About this exercise:
Which lines of the entries below contain the string "stdpp"? Copy each one.

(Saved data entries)
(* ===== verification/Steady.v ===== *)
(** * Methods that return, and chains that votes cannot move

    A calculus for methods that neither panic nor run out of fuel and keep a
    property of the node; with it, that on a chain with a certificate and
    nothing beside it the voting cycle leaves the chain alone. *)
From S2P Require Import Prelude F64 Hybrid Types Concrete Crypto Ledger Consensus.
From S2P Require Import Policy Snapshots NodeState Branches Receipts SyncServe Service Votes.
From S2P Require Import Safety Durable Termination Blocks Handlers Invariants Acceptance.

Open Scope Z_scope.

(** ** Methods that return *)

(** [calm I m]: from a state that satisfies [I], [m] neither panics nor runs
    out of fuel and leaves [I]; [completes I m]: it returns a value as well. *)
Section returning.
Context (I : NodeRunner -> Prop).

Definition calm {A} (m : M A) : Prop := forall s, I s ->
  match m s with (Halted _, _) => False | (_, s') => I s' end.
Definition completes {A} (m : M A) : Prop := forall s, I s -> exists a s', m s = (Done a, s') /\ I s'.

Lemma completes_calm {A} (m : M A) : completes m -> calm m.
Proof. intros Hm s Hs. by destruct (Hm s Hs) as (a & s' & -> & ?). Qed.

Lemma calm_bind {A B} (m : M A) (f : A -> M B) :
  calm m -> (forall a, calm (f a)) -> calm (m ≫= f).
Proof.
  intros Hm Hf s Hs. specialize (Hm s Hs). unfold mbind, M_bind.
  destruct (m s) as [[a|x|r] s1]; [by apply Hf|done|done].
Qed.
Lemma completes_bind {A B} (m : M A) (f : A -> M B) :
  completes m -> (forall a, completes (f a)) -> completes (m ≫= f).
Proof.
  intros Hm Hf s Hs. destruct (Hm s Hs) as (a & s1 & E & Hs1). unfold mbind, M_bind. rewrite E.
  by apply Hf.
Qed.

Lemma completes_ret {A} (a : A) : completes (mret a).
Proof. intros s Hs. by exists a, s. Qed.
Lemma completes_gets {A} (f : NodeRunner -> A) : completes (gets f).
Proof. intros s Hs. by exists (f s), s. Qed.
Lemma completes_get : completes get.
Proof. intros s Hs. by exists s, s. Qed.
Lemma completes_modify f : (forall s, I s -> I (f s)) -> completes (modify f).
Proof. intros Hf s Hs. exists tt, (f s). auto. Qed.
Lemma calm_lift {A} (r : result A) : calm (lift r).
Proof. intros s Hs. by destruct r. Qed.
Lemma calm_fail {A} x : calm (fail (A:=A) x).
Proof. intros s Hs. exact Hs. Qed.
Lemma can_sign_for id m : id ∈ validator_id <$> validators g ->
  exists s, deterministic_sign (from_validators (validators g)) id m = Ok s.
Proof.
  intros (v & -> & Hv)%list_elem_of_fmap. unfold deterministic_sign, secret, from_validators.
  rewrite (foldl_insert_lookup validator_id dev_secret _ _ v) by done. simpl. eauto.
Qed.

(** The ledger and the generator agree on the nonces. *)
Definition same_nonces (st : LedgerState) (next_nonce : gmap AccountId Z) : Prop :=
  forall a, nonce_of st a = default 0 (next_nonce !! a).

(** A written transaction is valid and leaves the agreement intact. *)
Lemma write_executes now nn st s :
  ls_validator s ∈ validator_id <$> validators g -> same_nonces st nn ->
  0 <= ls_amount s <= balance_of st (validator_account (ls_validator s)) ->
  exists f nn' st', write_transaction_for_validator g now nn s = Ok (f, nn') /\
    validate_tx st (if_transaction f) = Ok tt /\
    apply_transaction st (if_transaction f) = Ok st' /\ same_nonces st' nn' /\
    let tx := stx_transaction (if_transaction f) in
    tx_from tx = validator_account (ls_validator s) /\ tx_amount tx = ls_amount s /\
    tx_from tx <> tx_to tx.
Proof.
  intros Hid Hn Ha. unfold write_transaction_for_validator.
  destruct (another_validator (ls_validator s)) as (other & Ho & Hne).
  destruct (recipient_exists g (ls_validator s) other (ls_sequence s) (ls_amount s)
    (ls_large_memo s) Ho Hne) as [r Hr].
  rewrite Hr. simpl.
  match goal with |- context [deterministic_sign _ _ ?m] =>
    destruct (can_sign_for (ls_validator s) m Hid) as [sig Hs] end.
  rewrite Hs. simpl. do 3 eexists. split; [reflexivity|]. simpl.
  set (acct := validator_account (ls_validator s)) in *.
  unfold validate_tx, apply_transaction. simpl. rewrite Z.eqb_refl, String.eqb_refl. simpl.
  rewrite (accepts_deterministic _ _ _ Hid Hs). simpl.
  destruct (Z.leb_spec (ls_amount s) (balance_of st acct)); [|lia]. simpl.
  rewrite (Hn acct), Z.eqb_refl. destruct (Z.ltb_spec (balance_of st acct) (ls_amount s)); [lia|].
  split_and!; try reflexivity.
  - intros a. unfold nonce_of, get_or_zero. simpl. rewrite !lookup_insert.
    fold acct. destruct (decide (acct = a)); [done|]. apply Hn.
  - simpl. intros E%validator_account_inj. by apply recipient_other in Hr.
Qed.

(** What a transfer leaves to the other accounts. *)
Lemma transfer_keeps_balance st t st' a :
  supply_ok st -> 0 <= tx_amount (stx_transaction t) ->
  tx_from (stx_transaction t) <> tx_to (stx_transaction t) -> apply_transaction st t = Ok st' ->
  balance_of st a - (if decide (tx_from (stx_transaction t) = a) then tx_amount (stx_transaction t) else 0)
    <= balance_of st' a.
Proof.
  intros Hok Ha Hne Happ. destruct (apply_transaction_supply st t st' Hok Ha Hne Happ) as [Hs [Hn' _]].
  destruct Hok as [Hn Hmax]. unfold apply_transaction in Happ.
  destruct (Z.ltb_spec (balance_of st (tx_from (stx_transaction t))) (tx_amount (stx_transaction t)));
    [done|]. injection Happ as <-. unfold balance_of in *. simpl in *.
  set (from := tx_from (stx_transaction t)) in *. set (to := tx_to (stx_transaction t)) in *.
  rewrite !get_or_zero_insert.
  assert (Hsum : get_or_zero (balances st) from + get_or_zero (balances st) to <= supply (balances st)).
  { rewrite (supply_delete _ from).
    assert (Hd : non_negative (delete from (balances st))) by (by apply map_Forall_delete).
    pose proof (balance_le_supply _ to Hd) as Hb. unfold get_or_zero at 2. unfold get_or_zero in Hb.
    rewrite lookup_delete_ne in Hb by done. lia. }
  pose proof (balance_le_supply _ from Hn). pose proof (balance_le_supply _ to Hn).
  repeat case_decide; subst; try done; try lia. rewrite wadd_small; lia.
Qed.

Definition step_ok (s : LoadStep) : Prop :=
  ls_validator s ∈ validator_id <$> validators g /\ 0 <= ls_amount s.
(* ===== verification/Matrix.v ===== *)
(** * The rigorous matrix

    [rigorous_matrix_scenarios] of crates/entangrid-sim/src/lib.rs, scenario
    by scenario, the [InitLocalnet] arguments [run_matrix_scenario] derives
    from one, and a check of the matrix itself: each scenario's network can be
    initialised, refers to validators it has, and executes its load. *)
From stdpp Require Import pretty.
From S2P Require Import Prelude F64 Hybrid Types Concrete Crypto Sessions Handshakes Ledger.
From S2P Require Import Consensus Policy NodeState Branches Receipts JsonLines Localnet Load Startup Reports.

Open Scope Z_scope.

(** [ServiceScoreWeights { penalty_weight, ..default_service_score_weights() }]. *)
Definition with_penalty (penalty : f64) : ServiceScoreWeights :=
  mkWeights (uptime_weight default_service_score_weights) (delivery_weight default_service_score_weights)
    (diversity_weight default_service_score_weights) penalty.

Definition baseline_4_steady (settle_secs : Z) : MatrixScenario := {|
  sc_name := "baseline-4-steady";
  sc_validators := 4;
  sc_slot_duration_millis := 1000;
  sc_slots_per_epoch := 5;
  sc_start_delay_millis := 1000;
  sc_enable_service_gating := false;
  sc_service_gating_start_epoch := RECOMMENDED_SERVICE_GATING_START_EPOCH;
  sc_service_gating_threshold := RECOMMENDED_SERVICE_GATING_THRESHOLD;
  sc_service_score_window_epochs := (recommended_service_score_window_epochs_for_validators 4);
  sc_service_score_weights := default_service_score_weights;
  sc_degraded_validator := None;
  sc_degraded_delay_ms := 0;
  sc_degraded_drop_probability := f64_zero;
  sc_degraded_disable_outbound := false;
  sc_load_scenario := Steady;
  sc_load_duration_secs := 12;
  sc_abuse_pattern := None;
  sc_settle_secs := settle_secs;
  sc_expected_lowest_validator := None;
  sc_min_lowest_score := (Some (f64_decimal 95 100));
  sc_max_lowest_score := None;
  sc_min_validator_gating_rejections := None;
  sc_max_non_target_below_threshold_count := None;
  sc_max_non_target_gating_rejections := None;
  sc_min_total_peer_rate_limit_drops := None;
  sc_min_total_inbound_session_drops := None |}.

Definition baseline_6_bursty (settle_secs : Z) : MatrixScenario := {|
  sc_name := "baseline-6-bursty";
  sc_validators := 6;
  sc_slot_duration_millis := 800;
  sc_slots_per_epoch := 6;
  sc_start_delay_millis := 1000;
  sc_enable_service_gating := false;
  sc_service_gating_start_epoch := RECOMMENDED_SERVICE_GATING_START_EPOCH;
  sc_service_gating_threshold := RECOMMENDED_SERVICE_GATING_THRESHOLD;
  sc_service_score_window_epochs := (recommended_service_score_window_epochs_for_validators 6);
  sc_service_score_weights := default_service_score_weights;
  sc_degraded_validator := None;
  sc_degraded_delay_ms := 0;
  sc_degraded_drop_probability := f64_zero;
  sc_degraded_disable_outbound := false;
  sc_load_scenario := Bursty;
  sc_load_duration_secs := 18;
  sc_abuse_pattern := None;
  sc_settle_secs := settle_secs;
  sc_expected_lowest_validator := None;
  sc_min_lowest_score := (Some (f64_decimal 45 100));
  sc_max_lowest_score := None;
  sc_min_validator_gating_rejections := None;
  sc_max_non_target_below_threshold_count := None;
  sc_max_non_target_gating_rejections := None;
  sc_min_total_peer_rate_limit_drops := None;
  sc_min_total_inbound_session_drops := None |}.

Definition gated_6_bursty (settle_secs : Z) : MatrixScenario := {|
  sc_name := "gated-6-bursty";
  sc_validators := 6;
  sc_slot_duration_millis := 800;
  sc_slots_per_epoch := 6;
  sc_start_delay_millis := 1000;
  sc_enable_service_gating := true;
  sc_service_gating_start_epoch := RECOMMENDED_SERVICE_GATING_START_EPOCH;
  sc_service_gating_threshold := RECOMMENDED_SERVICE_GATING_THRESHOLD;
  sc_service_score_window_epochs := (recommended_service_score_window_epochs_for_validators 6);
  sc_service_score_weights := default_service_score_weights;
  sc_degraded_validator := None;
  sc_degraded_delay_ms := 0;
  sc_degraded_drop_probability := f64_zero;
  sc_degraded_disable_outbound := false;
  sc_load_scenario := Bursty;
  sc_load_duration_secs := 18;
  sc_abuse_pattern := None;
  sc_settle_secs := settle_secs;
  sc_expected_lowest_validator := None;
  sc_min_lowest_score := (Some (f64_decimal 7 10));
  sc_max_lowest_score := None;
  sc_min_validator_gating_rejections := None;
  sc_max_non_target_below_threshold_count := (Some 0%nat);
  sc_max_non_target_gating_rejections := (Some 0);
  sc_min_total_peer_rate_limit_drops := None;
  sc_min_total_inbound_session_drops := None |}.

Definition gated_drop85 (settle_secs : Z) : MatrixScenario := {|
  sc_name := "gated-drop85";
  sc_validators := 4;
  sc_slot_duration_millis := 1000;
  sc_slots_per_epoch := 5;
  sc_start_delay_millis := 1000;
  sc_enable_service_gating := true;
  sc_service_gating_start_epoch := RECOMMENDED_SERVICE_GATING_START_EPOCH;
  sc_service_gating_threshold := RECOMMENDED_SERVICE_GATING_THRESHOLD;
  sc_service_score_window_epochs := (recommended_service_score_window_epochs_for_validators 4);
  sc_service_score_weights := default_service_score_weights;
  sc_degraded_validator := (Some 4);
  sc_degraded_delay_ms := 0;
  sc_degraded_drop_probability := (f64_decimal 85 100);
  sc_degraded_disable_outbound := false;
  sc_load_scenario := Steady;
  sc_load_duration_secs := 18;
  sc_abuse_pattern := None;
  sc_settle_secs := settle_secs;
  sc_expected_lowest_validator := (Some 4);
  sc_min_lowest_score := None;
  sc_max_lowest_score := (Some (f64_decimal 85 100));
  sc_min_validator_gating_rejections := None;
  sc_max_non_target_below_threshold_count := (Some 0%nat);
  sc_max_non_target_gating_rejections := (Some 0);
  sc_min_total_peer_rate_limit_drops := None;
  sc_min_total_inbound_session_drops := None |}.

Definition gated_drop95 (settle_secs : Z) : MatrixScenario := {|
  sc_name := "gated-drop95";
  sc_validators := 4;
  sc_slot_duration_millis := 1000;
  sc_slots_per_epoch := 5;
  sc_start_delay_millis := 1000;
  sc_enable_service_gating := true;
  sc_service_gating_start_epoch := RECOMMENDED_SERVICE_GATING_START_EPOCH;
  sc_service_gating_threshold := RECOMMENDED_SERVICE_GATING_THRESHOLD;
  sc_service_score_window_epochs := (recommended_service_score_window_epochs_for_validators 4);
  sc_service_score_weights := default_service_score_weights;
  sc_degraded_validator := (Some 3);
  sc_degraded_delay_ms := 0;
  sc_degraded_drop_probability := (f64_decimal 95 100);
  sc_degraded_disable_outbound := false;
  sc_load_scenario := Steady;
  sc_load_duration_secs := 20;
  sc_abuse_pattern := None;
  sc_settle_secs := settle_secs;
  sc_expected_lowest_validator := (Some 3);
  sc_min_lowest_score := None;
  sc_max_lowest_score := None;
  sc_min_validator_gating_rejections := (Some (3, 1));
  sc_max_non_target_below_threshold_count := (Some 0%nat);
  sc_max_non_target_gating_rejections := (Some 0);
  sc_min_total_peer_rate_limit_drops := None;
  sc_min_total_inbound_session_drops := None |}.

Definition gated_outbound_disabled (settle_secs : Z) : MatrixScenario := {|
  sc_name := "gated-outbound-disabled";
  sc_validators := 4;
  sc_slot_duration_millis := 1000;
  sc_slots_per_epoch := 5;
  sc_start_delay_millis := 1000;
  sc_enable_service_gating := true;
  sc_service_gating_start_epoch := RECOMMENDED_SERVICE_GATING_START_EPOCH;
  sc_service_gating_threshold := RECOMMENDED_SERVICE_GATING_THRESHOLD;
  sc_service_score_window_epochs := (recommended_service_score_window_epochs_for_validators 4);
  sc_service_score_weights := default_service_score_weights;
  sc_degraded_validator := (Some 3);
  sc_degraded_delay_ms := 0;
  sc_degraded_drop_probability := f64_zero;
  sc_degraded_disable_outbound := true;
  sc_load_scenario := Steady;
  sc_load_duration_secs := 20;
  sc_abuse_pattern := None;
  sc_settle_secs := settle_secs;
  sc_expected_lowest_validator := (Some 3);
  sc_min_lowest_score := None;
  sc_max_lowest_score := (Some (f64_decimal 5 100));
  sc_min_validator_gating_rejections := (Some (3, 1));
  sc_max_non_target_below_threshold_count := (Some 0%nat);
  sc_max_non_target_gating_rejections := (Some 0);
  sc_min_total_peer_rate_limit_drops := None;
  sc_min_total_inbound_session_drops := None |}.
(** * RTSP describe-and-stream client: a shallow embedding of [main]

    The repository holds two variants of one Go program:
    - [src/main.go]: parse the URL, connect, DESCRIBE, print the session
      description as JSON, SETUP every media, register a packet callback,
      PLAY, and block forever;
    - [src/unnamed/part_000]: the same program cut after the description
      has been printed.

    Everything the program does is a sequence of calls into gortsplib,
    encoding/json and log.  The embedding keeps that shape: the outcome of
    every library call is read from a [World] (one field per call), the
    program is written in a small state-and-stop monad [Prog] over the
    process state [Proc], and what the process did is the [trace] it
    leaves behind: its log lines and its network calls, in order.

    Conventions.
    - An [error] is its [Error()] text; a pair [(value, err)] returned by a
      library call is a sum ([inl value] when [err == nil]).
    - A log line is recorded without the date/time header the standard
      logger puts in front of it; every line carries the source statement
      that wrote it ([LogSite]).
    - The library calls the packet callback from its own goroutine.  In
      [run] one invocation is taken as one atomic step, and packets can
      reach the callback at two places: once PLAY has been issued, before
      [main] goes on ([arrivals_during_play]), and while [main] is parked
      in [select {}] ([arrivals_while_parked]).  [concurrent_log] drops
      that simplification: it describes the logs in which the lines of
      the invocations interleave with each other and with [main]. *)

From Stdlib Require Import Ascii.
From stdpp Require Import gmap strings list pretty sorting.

Completed exercise:
From stdpp Require Import pretty.
From stdpp Require Import gmap strings list pretty sorting.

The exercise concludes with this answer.